Interindividual variability in the rate of salbutamol sulphation in the human lung.

Abstract

The beta2-adrenergic agonist salbutamol is administered by inhalation to treat lung-obstructive disease. Salbutamol is metabolized by conjugation with sulphate, and the sulphation of salbutamol was investigated in human lung. Specimens of lung were obtained at lobectomy from 11 non-smokers, 39 smokers and 46 ex-smokers, the latter refraining from smoking at least 6 months before surgery. Neither sex nor ageing influenced the activity of sulphotransferase. The rate of salbutamol sulphation (pmol center dot min-1 center dot mg-1) was greater in non-smokers (27.7) than in smokers (21.3), whereas it was similar in smoker and ex-smokers (22.8). The rate of salbutamol sulphation ranged up to six fold and its distribution did not deviate from normality. As the rate of formation of the inactive salbutamol sulphate varied in the lung, the availability of salbutamol and, in turn, the evoked pharmacological effect should vary in parallel.

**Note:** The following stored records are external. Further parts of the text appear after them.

(* ===== verification/Cli.v ===== *)
(** What the commands of [cmd/cli/cmd] that talk to the server share: a request names the
    route of the server it reaches, an answer holds what decoding its body gives.  What an id
    pasted into a URL reaches ([sessions.go], [shutdown.go], [transfer.go]), the
    selection of an offer ([provision.go]) and the parts of the file transfer command
    ([transfer.go]). *)
From S2P Require Import Prelude GoFloat GoLib GoStrings Models Errors Interfaces Api Programs FileTransfer.
From Stdlib Require Import Ascii.

(** A value of a JSON object that a command sends. *)
Inductive field := Text (s : string) | Number (n : Z).
Module Request.
Record t := mk {
  route : Route;
  id : string;
  query : list (string * string);
  payload : list (string * field)
}.
End Request.
(** The status, the body, and what decoding the body gives; [Err] when it is not JSON. *)
Module Answer.
Record t := mk { StatusCode : Z; text : string; content : result Body }.
Definition ok (a : t) : bool := (StatusCode a =? 200)%Z.
End Answer.

(** ** A session id in a URL

    The commands paste the id into [serverURL/api/v1/sessions/<id>] as it is, followed by
    nothing, [/done] or [/extend]; the client parses the text ([net/url]), and the router
    matches the path. *)

(** [strings.Cut] at a byte. *)
Fixpoint Cut (sep : ascii) (s : string) : string * option string :=
  match s with
  | EmptyString => ("", None)
  | String c s' =>
      if Ascii.eqb c sep then ("", Some s') else let (a, b) := Cut sep s' in (String c a, b)
  end.
Definition hex_value (c : ascii) : option nat :=
  let n := nat_of_ascii c in
  if byte_in 48 57 c then Some (n - 48)
  else if byte_in 97 102 c then Some (n - 87)
  else if byte_in 65 70 c then Some (n - 55)
  else None.
(** The percent escapes of a path or a fragment; [None] for one that is not two hexadecimal
    digits. *)
Fixpoint unescape (s : string) : option string :=
  match s with
  | EmptyString => Some ""
  | String c s' =>
      if Ascii.eqb c "%" then
        match s' with
        | String a (String b s'') =>
            match hex_value a, hex_value b with
            | Some hi, Some lo => String (ascii_of_nat (16 * hi + lo)) <$> unescape s''
            | _, _ => None
            end
        | _ => None
        end
      else String c <$> unescape s'
  end.
(** A control byte: below the space, or DEL. *)
Definition is_control (c : ascii) : bool := byte_in 0 31 c || byte_in 127 127 c.
Definition no_control (s : string) : bool := all_bytes (fun c => negb (is_control c)) s.

(** [url.Parse], of what follows [serverURL/api/v1/sessions/]: the fragment and the query are
    cut off, and the path is unescaped.  An address of the server that parses is assumed. *)
Definition parse_path (s : string) : result string :=
  let (u, fragment) := Cut "#" s in
  if negb (no_control u) then Err (EOpaque "net/url: invalid control character in URL")
  else
    match unescape (Cut "?" u).1, unescape (default "" fragment) with
    | Some path, Some _ => Ok path
    | _, _ => Err (EOpaque "invalid URL escape")
    end.

Inductive Method := GET | POST | DELETE.
(** What a request reaches: a route of the server, or a path for which the router has no
    handler of its own ([path] is what follows [/api/v1/sessions/]). *)
Inductive Target :=
| AtRoute (r : Request.t)
| NoRoute (m : Method) (path : string).
(** The routes below [/api/v1/sessions/]; [:id] is one segment of the path. *)
Definition session_route (m : Method) (path : string) : option (Route * string) :=
  let (id, rest) := Cut "/" path in
  if bool_decide (id = "") then None
  else
    match m, rest with
    | GET, None => Some (GET_sessions_id, id)
    | DELETE, None => Some (DELETE_sessions_id, id)
    | GET, Some last => if bool_decide (last = "diagnostics") then Some (GET_sessions_id_diagnostics, id) else None
    | POST, Some last =>
        if bool_decide (last = "done") then Some (POST_sessions_id_done, id)
        else if bool_decide (last = "extend") then Some (POST_sessions_id_extend, id)
        else None
    | _, _ => None
    end.
(** The request for the pasted id; [Err] is the error of [http.NewRequest]. *)
Definition session_target (m : Method) (sessionID suffix : string) (payload : list (string * field)) : result Target :=
  match parse_path (sessionID +:+ suffix) with
  | Err e => Err e
  | Ok path =>
      Ok match session_route m path with
         | Some (route, id) => AtRoute (Request.mk route id [] payload)
         | None => NoRoute m path
         end
  end.

(** *** An id that the client sends unchanged *)

(** The unreserved bytes of a URL, those of the identifiers that the server gives. *)
Definition plain_byte (c : ascii) : bool :=
  byte_in 48 57 c || byte_in 65 90 c || byte_in 97 122 c ||
  Ascii.eqb c "-" || Ascii.eqb c "_" || Ascii.eqb c "." || Ascii.eqb c "~".
Definition plain (id : string) : bool := negb (bool_decide (id = "")) && all_bytes plain_byte id.

Lemma Cut_none sep s : all_bytes (fun c => negb (Ascii.eqb c sep)) s = true -> Cut sep s = (s, None).
Proof.
  induction s as [|c s IH]; [done|]. cbn. rewrite andb_true_iff, negb_true_iff. intros [-> Hs]. by rewrite IH.
Qed.
Lemma Cut_here sep s t :
  all_bytes (fun c => negb (Ascii.eqb c sep)) s = true -> Cut sep (s +:+ String sep t) = (s, Some t).
Proof.
  induction s as [|c s IH].
  - intros _. change (Cut sep (String sep t) = ("", Some t)). cbn [Cut]. by rewrite Ascii.eqb_refl.
  - change (String c s +:+ String sep t) with (String c (s +:+ String sep t)). cbn [all_bytes Cut].
    rewrite andb_true_iff, negb_true_iff. intros [-> Hs]. by rewrite IH.
Qed.
Lemma unescape_plain s : all_bytes (fun c => negb (Ascii.eqb c "%")) s = true -> unescape s = Some s.
Proof.
  induction s as [|c s IH]; [done|]. cbn [all_bytes unescape]. rewrite andb_true_iff, negb_true_iff.
  intros [-> Hs]. by rewrite IH.
Qed.

(** A byte that is plain is none of those that mean something in a URL. *)
Lemma plain_byte_other c d : plain_byte d = false -> plain_byte c = true -> negb (Ascii.eqb c d) = true.
Proof. intros Hd Hc. destruct (Ascii.eqb_spec c d) as [->|]; [congruence|done]. Qed.
Lemma plain_not_control c : plain_byte c = true -> negb (is_control c) = true.
Proof. destruct c as [[] [] [] [] [] [] [] []]; by vm_compute. Qed.

Lemma plain_target m id suffix payload route :
  plain id = true -> all_bytes (fun c => plain_byte c || Ascii.eqb c "/") suffix = true ->
  session_route m (id +:+ suffix) = Some (route, id) ->
  session_target m id suffix payload = Ok (AtRoute (Request.mk route id [] payload)).
Proof.
  intros Hid Hsuf Hr. apply andb_true_iff in Hid as [_ Hid]. unfold session_target, parse_path.
  assert (forall d, plain_byte d = false -> d <> "/"%char ->
    all_bytes (fun c => negb (Ascii.eqb c d)) (id +:+ suffix) = true) as Hno.
  { intros d Hd Hs. rewrite all_bytes_app, andb_true_iff. split.
    - eapply all_bytes_mono; [|exact Hid]. intros c. by apply plain_byte_other.
    - eapply all_bytes_mono; [|exact Hsuf]. intros c [Hc|Hc%Ascii.eqb_eq]%orb_true_iff; [by apply plain_byte_other|].
      subst c. apply negb_true_iff, Ascii.eqb_neq. congruence. }
  assert (no_control (id +:+ suffix) = true) as Hctl.
  { unfold no_control. rewrite all_bytes_app, andb_true_iff. split.
    - eapply all_bytes_mono; [|exact Hid]. exact plain_not_control.
    - eapply all_bytes_mono; [|exact Hsuf]. intros c [Hc|Hc%Ascii.eqb_eq]%orb_true_iff;
        [by apply plain_not_control|by subst c]. }
  rewrite (Cut_none "#") by by apply Hno. cbn [negb]. rewrite Hctl. cbn [negb default].
  rewrite (Cut_none "?") by by apply Hno. cbn [fst].
  rewrite unescape_plain by by apply Hno. cbn [unescape]. by rewrite Hr.
Qed.
Lemma plain_no_slash id : plain id = true -> all_bytes (fun c => negb (Ascii.eqb c "/")) id = true.
Proof.
  intros [_ Hid]%andb_true_iff. eapply all_bytes_mono; [|exact Hid]. intros c. by apply plain_byte_other.
Qed.
Lemma plain_nonempty id : plain id = true -> bool_decide (id = "") = false.
Proof. intros [Hid _]%andb_true_iff. by destruct (bool_decide _). Qed.

(** ** Decoding into the structs of the commands

    A member that the object does not have keeps its zero value. *)
Definition offers_member (b : Body) : list GPUOffer.t := match b with OffersBody l _ _ => l | _ => [] end.
Definition count_member (b : Body) : Z :=
  match b with
  | OffersBody _ n _ | SessionsBody _ n | OfferHealthBody _ _ n | TemplatesBody _ n
  | CompatibleTemplatesBody _ n _ _ _ => n
  | _ => 0
  end.
(** The member [session]. *)
Definition session_member (b : Body) : option SessionResponse.t :=
  match b with CreateSessionResponse s _ _ => Some s | _ => None end.
Definition member_ID (b : Body) : string := default "" (SessionResponse.ID <$> session_member b).
Definition member_Status (b : Body) : string := default "" ((fun s => status_string (SessionResponse.Status s)) <$> session_member b).
Definition member_SSHHost (b : Body) : string := default "" (SessionResponse.SSHHost <$> session_member b).
Definition member_SSHPort (b : Body) : Z := default 0%Z (SessionResponse.SSHPort <$> session_member b).
Definition member_Error (b : Body) : string := default "" (SessionResponse.Error <$> session_member b).

(** ** [selectCheapestOffer] *)
Definition cheapest_request (gpuType : string) : Request.t :=
  Request.mk GET_inventory "" [("gpu_type", gpuType)] [].
Definition selectCheapestOffer (gpuType : string) (r : result Answer.t) : result GPUOffer.t :=
  match r with
  | Err e => Err e
  | Ok a =>
      if negb (Answer.ok a) then Err (EOpaque ("inventory request failed: " +:+ Answer.text a))
      else
        match Answer.content a with
        | Err e => Err e
        | Ok b =>
            match offers_member b with
            | [] => Err (EOpaque ("no offers found for GPU type " +:+ gpuType))
            | o :: _ => Ok o
            end
        end
  end.

(** ** [transfer.go] *)
Definition parseSessionPath (s : string) : result (string * string) :=
  match SplitN s ":" 2 with
  | [sessionID; path] =>
      let sessionID := TrimSpace sessionID in
      let path := TrimSpace path in
      if bool_decide (sessionID = "") then Err (EOpaque "session ID cannot be empty")
      else if bool_decide (path = "") then Err (EOpaque "path cannot be empty")
      else Ok (sessionID, path)
  | _ => Err (EOpaque ("invalid format, expected <session-id>:<path>, got " +:+ Quote s))
  end.

(** The session as [GET /sessions/:id] answers it, at the top level of the object. *)
Definition getSessionDetails (sessionID : string) (r : result Answer.t) : result (option SessionResponse.t) :=
  match r with
  | Err e => Err (EWrap "failed to connect to server" e)
  | Ok a =>
      if (Answer.StatusCode a =? 404)%Z then Err (EOpaque ("session not found: " +:+ sessionID))
      else if negb (Answer.ok a)
      then Err (EOpaque ("server error (" +:+ Itoa (Answer.StatusCode a) +:+ "): " +:+ Answer.text a))
      else match Answer.content a with
           | Err e => Err (EWrap "failed to parse response" e)
           | Ok b => Ok (match b with SessionBody s => Some s | _ => None end)
           end
  end.

(** [None] is a session whose members are all missing. *)
Definition createTransfer (session : option SessionResponse.t) (keyData : string) : result Transfer.t :=
  match session with
  | None => Err (EOpaque "session has no SSH host (status: )")
  | Some s =>
      let status := status_string (SessionResponse.Status s) in
      if bool_decide (SessionResponse.SSHHost s = "")
      then Err (EOpaque ("session has no SSH host (status: " +:+ status +:+ ")"))
      else if (SessionResponse.SSHPort s =? 0)%Z then Err (EOpaque "session has no SSH port")
      else if bool_decide (SessionResponse.SSHUser s = "") then Err (EOpaque "session has no SSH user")
      else if negb (bool_decide (SessionResponse.Status s = StatusRunning))
      then Err (EOpaque ("session is not running (status: " +:+ status +:+ ")"))
      else Ok (Transfer.WithConnectTimeout (30 * Second)%Z
                 (Transfer.New (Credentials.mk (SessionResponse.SSHHost s) (SessionResponse.SSHPort s)
                                  (SessionResponse.SSHUser s) keyData)))
  end.

Inductive cliE : Type -> Type :=
| Fetch (t : Target) : cliE (result Answer.t)
| ReadFile (path : string) : cliE (result string)
(** [os.IsNotExist] of the error of [os.Stat] *)
| Missing (path : string) : cliE bool.
Definition command (A : Type) : Type := prog (either cliE transferE) A.
Definition cli {A} (e : cliE A) : command A := trigger (Left e).
(** The key, the session, and the transfer over its machine. *)
Definition with_session (keyFile sessionID : string) (what : string) (use : Transfer.t -> transfer (option error))
    : command (option error) :=
  let* key := cli (ReadFile keyFile) in
  match key with
  | Err e => Return (Some (EWrap "failed to read private key file" e))
  | Ok keyData =>
      let* r := match session_target GET sessionID "" [] with
                | Err e => Return (Err e)
                | Ok t => cli (Fetch t)
                end in
      match getSessionDetails sessionID r with
      | Err e => Return (Some e)
      | Ok session =>
          match createTransfer session keyData with
          | Err e => Return (Some e)
          | Ok t =>
              let* e := inject (use t) in
              Return match e with Some e => Some (EWrap what e) | None => None end
          end
      end
  end.
Definition runUpload (keyFile localPath sessionPath : string) : command (option error) :=
  match parseSessionPath sessionPath with
  | Err e => Return (Some (EWrap "invalid destination" e))
  | Ok (sessionID, remotePath) =>
      let* missing := cli (Missing localPath) in
      if missing : bool then Return (Some (EOpaque ("local file does not exist: " +:+ localPath)))
      else with_session keyFile sessionID "upload failed" (fun t => Upload t localPath remotePath)
  end.
Definition runDownload (keyFile sessionPath localPath : string) : command (option error) :=
  match parseSessionPath sessionPath with
  | Err e => Return (Some (EWrap "invalid source" e))
  | Ok (sessionID, remotePath) =>
      with_session keyFile sessionID "download failed" (fun t => Download t remotePath localPath)
  end.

The activities of salbutamol and dopamine sulphotransferase correlated, suggesting that catechol sulphotransferase takes part in the sulphation of salbutamol. The sulphation of salbutamol is stereoselective in the human lung, the kM estimate for (+)- salbutamol (1198 mu M) being greater than those for either (-)-salbutamol (190 mu M) and racemic salbutamol (142 mu M). These results are consistent with the view that (-)-salbutamol is a better substrate than (+)-salbutamol for sulphotransferase.